# PROBLEM DESCRIPTION
Scan the lines below for the word "Types". Copy each line you find it in.

# Dataset entries
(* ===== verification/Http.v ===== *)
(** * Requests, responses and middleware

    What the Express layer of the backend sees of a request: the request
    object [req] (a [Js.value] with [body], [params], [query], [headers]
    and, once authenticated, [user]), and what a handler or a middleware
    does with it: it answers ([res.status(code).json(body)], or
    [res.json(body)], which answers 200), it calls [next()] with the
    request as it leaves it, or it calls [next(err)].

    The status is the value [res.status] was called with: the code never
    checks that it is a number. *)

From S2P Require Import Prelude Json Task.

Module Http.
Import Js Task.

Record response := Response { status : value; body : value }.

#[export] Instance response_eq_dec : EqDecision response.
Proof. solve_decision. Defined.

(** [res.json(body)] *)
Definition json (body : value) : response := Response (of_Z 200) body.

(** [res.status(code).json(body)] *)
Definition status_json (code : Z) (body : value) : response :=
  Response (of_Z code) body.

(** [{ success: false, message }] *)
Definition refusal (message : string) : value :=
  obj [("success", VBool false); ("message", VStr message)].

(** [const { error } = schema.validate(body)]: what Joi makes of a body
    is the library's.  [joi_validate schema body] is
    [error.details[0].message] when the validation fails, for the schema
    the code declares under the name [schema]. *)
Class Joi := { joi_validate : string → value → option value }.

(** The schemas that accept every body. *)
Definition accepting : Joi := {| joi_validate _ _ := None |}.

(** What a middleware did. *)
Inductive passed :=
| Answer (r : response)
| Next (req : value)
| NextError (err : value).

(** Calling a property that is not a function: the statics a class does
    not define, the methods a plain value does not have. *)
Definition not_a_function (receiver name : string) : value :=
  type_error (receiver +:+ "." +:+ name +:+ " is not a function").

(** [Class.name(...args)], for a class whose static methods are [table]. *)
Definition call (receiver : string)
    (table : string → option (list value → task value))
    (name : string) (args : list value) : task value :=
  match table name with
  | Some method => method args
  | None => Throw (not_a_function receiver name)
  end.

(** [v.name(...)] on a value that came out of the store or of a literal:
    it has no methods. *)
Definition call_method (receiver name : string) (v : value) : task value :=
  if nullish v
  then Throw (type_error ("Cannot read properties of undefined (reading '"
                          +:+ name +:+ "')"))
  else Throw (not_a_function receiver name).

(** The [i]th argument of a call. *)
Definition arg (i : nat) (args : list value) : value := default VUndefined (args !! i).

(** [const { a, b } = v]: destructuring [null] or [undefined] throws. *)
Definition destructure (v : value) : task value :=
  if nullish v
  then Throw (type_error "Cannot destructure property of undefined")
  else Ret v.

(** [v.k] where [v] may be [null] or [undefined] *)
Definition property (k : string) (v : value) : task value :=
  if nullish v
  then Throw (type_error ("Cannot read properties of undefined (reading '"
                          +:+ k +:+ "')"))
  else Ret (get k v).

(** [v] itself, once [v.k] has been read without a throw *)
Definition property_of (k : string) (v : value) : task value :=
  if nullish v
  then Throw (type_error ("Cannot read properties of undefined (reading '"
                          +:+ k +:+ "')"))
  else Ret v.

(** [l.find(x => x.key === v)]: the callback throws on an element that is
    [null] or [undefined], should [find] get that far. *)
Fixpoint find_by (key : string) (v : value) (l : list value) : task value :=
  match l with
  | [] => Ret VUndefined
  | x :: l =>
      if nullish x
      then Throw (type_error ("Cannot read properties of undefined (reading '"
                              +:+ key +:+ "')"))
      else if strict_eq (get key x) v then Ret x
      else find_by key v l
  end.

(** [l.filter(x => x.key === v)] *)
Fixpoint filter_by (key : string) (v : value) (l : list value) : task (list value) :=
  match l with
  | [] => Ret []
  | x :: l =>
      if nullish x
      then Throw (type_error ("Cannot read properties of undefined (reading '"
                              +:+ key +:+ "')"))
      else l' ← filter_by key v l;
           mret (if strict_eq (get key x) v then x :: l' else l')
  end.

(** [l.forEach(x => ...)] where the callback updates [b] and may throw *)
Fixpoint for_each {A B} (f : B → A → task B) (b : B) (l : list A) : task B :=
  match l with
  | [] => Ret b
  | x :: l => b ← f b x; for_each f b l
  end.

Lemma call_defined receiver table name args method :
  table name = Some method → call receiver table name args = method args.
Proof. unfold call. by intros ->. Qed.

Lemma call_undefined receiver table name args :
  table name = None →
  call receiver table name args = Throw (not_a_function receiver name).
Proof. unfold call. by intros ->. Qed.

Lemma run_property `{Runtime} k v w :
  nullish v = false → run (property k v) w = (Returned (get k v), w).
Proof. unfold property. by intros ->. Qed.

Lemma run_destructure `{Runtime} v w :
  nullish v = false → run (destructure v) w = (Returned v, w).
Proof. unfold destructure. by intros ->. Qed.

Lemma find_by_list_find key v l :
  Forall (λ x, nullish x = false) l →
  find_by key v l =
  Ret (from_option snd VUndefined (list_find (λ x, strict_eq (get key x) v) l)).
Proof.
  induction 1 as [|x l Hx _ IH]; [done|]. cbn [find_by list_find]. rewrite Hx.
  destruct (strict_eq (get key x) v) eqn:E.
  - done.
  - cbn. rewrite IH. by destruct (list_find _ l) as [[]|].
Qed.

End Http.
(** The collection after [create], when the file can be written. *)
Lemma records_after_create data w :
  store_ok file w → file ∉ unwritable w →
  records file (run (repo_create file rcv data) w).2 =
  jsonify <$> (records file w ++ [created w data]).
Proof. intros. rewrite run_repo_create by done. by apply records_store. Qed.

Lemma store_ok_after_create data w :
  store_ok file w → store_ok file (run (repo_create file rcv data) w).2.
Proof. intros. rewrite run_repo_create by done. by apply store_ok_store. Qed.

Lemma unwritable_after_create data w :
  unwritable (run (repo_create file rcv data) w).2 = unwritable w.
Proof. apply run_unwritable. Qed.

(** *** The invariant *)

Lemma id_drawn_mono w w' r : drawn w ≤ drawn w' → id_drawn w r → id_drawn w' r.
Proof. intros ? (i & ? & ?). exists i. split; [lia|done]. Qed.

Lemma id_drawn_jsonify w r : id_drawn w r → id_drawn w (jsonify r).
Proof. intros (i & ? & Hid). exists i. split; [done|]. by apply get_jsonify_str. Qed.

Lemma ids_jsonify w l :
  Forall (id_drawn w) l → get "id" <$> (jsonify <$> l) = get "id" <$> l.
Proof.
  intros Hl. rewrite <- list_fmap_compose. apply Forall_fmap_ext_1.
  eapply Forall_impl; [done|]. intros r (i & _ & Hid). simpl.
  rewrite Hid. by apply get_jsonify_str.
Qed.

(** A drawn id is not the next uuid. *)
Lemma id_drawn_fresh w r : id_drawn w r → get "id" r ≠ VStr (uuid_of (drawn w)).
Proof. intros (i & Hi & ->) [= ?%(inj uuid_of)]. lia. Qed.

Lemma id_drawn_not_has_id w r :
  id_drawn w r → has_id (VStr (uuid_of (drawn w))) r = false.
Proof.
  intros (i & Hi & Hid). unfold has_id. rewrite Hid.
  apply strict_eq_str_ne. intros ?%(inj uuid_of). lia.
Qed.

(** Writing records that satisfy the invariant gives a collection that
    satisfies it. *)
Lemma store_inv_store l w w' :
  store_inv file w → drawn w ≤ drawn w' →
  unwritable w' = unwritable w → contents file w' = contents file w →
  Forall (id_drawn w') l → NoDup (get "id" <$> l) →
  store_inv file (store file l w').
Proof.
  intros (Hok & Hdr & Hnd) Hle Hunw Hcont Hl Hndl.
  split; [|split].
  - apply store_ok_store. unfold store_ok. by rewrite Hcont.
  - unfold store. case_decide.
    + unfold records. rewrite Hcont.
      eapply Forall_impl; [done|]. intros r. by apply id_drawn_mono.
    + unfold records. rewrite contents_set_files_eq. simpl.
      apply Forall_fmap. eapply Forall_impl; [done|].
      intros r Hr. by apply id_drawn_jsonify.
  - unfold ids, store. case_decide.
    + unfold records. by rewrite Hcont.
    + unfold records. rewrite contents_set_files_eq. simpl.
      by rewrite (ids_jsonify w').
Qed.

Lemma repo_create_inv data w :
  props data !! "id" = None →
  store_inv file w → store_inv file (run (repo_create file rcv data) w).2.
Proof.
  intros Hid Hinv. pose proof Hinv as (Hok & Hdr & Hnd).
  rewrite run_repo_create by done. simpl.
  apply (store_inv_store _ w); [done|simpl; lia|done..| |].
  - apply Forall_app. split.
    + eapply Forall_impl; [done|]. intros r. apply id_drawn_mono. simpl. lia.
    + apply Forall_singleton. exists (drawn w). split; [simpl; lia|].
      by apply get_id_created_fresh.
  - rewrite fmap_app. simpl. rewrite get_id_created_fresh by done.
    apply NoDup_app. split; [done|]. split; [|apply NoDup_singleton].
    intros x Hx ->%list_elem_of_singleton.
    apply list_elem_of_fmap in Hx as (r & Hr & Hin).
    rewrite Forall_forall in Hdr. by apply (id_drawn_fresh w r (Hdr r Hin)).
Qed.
---
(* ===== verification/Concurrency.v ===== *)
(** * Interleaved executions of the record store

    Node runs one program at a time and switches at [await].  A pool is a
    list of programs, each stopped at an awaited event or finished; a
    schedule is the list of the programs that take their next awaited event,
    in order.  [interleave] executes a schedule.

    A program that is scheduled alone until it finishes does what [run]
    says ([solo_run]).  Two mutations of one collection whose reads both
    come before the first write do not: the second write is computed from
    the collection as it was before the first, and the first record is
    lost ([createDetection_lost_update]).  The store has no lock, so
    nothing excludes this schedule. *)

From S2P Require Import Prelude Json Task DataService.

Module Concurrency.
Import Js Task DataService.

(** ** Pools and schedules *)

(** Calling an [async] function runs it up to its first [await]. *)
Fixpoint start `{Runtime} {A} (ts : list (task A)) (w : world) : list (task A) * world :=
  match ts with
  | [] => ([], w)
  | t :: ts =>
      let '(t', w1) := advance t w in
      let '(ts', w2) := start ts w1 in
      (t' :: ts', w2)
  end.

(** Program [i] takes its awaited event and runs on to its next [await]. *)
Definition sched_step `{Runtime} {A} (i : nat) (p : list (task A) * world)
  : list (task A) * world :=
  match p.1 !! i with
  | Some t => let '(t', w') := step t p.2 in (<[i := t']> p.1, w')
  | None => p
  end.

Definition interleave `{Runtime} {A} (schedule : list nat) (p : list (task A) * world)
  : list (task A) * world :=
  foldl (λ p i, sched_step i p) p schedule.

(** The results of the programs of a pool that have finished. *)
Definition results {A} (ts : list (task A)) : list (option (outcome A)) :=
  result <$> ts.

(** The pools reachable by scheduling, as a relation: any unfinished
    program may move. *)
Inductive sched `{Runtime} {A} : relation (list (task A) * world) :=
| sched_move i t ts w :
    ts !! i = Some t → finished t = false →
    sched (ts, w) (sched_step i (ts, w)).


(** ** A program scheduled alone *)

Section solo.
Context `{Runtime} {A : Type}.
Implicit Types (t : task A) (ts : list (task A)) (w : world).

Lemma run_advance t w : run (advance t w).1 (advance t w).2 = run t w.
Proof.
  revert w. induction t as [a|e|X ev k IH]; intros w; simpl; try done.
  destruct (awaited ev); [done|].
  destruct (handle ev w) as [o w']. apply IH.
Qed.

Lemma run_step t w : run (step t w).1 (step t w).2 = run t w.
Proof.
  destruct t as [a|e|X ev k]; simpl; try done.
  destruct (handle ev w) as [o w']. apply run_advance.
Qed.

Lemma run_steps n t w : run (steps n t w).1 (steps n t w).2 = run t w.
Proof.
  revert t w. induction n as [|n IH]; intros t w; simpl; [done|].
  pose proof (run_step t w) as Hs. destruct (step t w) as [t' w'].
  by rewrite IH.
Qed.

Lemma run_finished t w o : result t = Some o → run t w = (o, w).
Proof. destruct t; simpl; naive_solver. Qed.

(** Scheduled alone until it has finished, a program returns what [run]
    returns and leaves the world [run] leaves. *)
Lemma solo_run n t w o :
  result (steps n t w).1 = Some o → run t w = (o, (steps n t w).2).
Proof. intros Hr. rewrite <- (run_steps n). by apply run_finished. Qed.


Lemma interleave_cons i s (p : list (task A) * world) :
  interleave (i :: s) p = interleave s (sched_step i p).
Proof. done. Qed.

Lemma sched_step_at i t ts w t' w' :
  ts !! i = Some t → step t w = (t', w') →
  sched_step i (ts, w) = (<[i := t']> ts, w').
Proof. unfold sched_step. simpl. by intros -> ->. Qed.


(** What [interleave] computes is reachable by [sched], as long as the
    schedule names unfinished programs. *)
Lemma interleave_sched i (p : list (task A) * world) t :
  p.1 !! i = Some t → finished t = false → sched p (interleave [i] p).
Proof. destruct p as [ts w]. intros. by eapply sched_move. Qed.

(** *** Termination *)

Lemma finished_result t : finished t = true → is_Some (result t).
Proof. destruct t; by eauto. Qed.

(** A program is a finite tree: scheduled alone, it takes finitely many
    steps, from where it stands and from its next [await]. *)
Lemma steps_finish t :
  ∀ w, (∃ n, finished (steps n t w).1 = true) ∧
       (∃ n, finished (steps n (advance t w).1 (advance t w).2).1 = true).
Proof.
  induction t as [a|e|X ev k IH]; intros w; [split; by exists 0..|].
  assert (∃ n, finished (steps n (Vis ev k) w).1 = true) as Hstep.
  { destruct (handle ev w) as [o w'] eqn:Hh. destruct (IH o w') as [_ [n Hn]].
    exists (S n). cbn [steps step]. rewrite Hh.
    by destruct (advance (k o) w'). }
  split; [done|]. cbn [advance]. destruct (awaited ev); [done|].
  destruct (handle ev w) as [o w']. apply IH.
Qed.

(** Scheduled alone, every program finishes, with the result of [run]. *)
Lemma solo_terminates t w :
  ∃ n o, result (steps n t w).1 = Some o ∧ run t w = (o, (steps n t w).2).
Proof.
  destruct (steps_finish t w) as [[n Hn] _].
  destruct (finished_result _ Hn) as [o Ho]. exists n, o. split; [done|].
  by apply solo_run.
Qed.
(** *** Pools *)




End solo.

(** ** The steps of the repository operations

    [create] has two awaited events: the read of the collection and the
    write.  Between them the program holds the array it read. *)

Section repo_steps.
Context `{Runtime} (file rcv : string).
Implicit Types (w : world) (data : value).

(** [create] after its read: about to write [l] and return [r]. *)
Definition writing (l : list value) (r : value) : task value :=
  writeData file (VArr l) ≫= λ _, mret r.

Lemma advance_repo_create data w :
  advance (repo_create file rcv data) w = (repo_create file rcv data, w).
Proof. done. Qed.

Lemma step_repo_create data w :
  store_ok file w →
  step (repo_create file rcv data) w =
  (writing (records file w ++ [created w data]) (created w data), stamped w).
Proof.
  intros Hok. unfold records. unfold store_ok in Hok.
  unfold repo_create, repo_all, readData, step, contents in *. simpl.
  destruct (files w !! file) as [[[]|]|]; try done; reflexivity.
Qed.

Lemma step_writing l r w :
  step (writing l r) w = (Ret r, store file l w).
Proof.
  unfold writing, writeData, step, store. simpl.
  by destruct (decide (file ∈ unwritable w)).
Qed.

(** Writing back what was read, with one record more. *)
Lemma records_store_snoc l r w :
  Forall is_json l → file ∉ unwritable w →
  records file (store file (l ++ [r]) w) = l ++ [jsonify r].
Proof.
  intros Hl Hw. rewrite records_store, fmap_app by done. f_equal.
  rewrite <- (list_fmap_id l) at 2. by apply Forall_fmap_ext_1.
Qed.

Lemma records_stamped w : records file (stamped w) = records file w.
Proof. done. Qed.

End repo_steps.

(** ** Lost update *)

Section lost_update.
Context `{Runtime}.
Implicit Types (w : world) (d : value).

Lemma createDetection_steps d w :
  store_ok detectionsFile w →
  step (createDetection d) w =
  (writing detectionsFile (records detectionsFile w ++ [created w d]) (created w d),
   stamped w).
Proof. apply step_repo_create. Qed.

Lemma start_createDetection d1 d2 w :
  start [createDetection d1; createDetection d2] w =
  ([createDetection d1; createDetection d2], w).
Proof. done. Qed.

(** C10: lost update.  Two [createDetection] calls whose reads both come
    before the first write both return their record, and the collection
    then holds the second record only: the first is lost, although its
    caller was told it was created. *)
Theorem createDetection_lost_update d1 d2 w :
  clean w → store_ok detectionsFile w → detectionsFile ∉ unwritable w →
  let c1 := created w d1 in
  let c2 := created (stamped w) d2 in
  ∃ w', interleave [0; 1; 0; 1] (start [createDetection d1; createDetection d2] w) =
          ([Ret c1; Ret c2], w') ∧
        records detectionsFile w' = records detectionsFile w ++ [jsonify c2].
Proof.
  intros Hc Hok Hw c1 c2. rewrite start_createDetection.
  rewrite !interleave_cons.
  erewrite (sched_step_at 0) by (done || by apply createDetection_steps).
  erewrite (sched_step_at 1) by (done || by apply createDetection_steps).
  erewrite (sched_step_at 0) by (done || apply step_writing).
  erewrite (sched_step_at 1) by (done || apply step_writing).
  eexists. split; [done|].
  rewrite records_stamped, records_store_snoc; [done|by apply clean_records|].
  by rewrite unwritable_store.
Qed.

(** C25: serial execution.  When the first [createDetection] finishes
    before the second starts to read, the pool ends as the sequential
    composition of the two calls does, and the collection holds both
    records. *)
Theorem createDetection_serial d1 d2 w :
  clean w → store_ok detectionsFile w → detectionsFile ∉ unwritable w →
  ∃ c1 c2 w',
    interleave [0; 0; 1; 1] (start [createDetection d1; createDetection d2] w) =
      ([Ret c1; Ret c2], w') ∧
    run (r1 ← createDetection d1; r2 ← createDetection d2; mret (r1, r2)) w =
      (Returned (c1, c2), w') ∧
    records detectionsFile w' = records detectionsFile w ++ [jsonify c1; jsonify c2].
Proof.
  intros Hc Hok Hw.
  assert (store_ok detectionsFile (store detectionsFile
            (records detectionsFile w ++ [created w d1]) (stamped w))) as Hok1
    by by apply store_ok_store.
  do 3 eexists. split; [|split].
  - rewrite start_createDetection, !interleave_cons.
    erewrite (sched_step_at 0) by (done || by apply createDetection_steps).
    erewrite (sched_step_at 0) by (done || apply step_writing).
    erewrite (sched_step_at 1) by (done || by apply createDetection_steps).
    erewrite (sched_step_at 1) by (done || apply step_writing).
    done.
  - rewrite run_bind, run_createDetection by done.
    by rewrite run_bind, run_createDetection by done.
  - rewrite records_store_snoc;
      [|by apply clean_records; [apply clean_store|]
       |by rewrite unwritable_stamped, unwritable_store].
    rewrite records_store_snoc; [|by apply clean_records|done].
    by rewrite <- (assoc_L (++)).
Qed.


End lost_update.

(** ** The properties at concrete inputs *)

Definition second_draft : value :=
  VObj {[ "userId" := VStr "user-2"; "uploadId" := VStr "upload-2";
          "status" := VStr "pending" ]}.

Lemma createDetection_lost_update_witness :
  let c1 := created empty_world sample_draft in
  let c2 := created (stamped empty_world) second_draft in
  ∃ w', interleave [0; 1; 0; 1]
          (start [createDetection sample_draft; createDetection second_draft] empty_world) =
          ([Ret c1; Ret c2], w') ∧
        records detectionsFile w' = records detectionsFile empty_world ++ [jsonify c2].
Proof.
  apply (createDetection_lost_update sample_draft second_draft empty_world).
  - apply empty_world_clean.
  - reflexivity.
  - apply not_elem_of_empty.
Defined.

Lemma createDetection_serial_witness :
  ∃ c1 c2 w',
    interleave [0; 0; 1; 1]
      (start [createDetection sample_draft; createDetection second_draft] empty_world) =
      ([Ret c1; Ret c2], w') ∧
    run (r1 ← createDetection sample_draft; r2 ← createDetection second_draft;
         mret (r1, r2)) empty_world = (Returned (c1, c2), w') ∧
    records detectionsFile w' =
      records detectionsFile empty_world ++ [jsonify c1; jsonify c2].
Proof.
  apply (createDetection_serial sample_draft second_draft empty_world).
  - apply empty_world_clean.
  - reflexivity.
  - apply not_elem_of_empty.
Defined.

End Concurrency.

# SOLVED PROBLEM
Implicit Types (t : task A) (ts : list (task A)) (w : world).
Implicit Types (w : world) (data : value).
Implicit Types (w : world) (d : value).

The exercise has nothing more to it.